NeMo
NeMo copied to clipboard
Can't train/finetune a model on two RTX4090
Describe the bug
Can't train/finetune TitaNet model using two RTX4090.
---------------------------------------------------------------------------
RuntimeError Traceback (most recent call last)
Cell In[22], line 1
----> 1 trainer.fit(speaker_model)
File ~/miniconda3/envs/nemo/lib/python3.12/site-packages/pytorch_lightning/trainer/trainer.py:532, in Trainer.fit(self, model, train_dataloaders, val_dataloaders, datamodule, ckpt_path)
530 self.strategy._lightning_module = model
531 _verify_strategy_supports_compile(model, self.strategy)
--> 532 call._call_and_handle_interrupt(
533 self, self._fit_impl, model, train_dataloaders, val_dataloaders, datamodule, ckpt_path
534 )
File ~/miniconda3/envs/nemo/lib/python3.12/site-packages/pytorch_lightning/trainer/call.py:42, in _call_and_handle_interrupt(trainer, trainer_fn, *args, **kwargs)
40 try:
41 if trainer.strategy.launcher is not None:
---> 42 return trainer.strategy.launcher.launch(trainer_fn, *args, trainer=trainer, **kwargs)
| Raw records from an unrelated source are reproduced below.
(** A worker alone does what [download_image] does. *)
Lemma call_runs q rs fs w url filename index :
  rtc step
    (solo q rs fs w (Call (url, filename, index)))
    (solo q rs fs (download_image self ext w url filename index).2
       (Done (download_image self ext w url filename index).1)).
Proof.
  split_call self ext w url filename; simpl.
  - apply rtc_once. apply solo_work; [done|]. simpl. by rewrite Hexists.
  - eapply rtc_l; [apply solo_work; [done|]; simpl; by rewrite Hexists|].
    apply rtc_once. apply solo_work; [done|]. simpl.
    unfold raise_for_status. rewrite Hget, Hstatus.
    by rewrite download_image_except_failed.
  - eapply rtc_l; [apply solo_work; [done|]; simpl; by rewrite Hexists|].
    eapply rtc_l; [apply solo_work; [done|]; simpl;
                   unfold raise_for_status; by rewrite Hget, Hstatus, Himage|].
    apply rtc_once. apply solo_work; [done|]. simpl. rewrite Hopen.
    by rewrite download_image_except_failed.
  - eapply rtc_l; [apply solo_work; [done|]; simpl; by rewrite Hexists|].
    eapply rtc_l; [apply solo_work; [done|]; simpl;
                   unfold raise_for_status; by rewrite Hget, Hstatus, Himage|].
    eapply rtc_l; [apply solo_work; [done|]; simpl; by rewrite Hopen|].
    rewrite Hstop.
    pose proof (writing_runs q rs fs url filename index (Some e)
                  (body response) 0%nat
                  (create_file (filepath_of self filename)
                     (note_request url w))) as Hw.
    cbv iota beta in Hw. by rewrite download_image_except_failed in Hw.
  - eapply rtc_l; [apply solo_work; [done|]; simpl; by rewrite Hexists|].
    eapply rtc_l; [apply solo_work; [done|]; simpl;
                   unfold raise_for_status; by rewrite Hget, Hstatus, Himage|].
    eapply rtc_l; [apply solo_work; [done|]; simpl; by rewrite Hopen|].
    rewrite Hstop. apply writing_runs.
  - eapply rtc_l; [apply solo_work; [done|]; simpl; by rewrite Hexists|].
    apply rtc_once. apply solo_work; [done|]. simpl.
    unfold raise_for_status. by rewrite Hget, Hstatus, Himage.
  - eapply rtc_l; [apply solo_work; [done|]; simpl; by rewrite Hexists|].
    apply rtc_once. apply solo_work; [done|]. simpl.
    rewrite Hget. by rewrite download_image_except_failed.
Qed.

(** Running the calls in order is one of the schedules of the pool. *)
Lemma run_in_order_steps tasks : ∀ rs fs w p,
  0 < max_workers self →
  run_in_order self ext tasks
    {| queue := tasks; workers := []; results := rs; failed_downloads := fs;
       world := w |} = Return p →
  rtc step
    {| queue := tasks; workers := []; results := rs; failed_downloads := fs;
       world := w |} p ∧ finished p.
Proof.
  induction tasks as [|[[url filename] index] rest IH];
    intros rs fs w p Hw Hrun; simpl in Hrun.
  - inversion Hrun; subst. by split.
  - destruct (download_image self ext w url filename index) as [[r|e] w']
      eqn:Hcall; [|done].
    destruct (IH _ _ _ _ Hw Hrun) as [Hrtc Hfin]. split; [|done].
    eapply rtc_l.
    { apply (step_take self ext (url, filename, index) rest [] rs fs w).
      simpl. lia. }
    eapply rtc_trans.
    { apply (call_runs rest rs fs w url filename index). }
    rewrite Hcall. simpl.
    eapply rtc_l; [|exact Hrtc].
    apply (step_result self ext rest [] r [] rs fs w').
Qed.

Lemma run_in_order_sound df urls w tasks p :
  prepare_tasks self ext df urls = Return tasks →
  0 < max_workers self →
  run_in_order self ext tasks (submit_all tasks w) = Return p →
  download_all_images self ext df urls w (after_pool p).
Proof.
  intros Hprep Hw Hrun.
  destruct (run_in_order_steps tasks [] [] w p Hw Hrun) as [Hrtc Hfin].
  by eapply run_return.
Qed.

End InOrder.

(** ** Failures *)

Section Failures.
Import Downloader.

Lemma thread_step_csv self ext w th w' th' :
  thread_step self ext w th = (w', th') → csv_files w' = csv_files w.
Proof.
  intros Hstep.
  destruct th as [[[url filename] index]|[[url filename] index]
                 |[[url filename] index] response
                 |[[url filename] index] offset chunks stop|r];
    simpl in Hstep.
  - by destruct (os_path_exists _ _); inversion Hstep; subst.
  - destruct (requests_get ext url (timeout self)) as [response|e];
      [destruct (raise_for_status response);
       [destruct (negb _)|]|]; by inversion Hstep; subst.
  - by destruct (open_wb _ _); inversion Hstep; subst.
  - by destruct chunks as [|chunk rest]; [destruct stop|];
      inversion Hstep; subst.
  - by inversion Hstep; subst.
Qed.

Lemma rtc_step_csv self ext p p' :
  rtc (pool_step self ext) p p' → csv_files (world p') = csv_files (world p).
Proof.
  induction 1 as [|p p1 p2 Hstep _ IH]; [done|]. rewrite IH.
  destruct Hstep as [| q ws1 th ws2 rs fs w w' th' Hnd Hth |]; simpl;
    try done.
  by eapply thread_step_csv.
Qed.

(** The [url] column of the table of a list of records lists their URLs. *)
Lemma retry_list_urls (records : list Outcome) :
  column_strings (DataFrame_of_records records) "url" = map url records.
Proof.
  unfold column_strings, df_column, DataFrame_of_records.
  destruct records as [|r0 records]; [done|].
  generalize (r0 :: records). clear. intros records. simpl.
  induction records as [|r rs IH]; [done|].
  rewrite !map_cons, filter_cons_True by done.
  rewrite map_cons. f_equal. apply IH.
Qed.

Lemma retry_list_rows (records : list Outcome) :
  length (rows (DataFrame_of_records records)) = length records.
Proof. destruct records; [done|]. simpl. by rewrite length_map. Qed.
43 return trainer_fn(*args, **kwargs)
45 except _TunerExitException:
File ~/miniconda3/envs/nemo/lib/python3.12/site-packages/pytorch_lightning/strategies/launchers/multiprocessing.py:101, in _MultiProcessingLauncher.launch(self, function, trainer, *args, **kwargs)
99 self._check_torchdistx_support()
100 if self._start_method in ("fork", "forkserver"):
--> 101 _check_bad_cuda_fork()
103 # The default cluster environment in Lightning chooses a random free port number
104 # This needs to be done in the main process here before starting processes to ensure each rank will connect
105 # through the same port
106 assert self._strategy.cluster_environment is not None
File ~/miniconda3/envs/nemo/lib/python3.12/site-packages/lightning_fabric/strategies/launchers/multiprocessing.py:192, in _check_bad_cuda_fork()
190 if _IS_INTERACTIVE:
191 message += " You will have to restart the Python kernel."
--> 192 raise RuntimeError(message)
RuntimeError: Lightning can't create new processes if CUDA is already initialized. Did you manually call `torch.cuda.*` functions, have moved the model to the device, or allocated memory on the GPU any other way? Please remove any such calls, or change the selected strategy. You will have to restart the Python kernel.
Steps/Code to reproduce bug
- Open https://github.com/NVIDIA/NeMo/blob/main/tutorials/speaker_tasks/Speaker_Identification_Verification.ipynb
- Set
config.trainer.devices = 2 - Run it
Environment overview (please complete the following information)
- Environment location: Bare-metal
- Method of NeMo install:
conda create --name nemo python==3.12.3
conda activate nemo
conda install pytorch torchvision torchaudio pytorch-cuda=12.1 -c pytorch -c nvidia
conda install pip
conda install conda-forge::cython
pip install nemo_toolkit['asr']
Environment details
- OS version: Ubuntu 24.04 Beta
- PyTorch version: 2.2.2
- Python version: 3.12.3
Additional context
2x RTX4090
Looks to me an issue with environment.
Pls run with python 3.10
FYI: @athitten
This is because I ran it in Jupyter Notebook.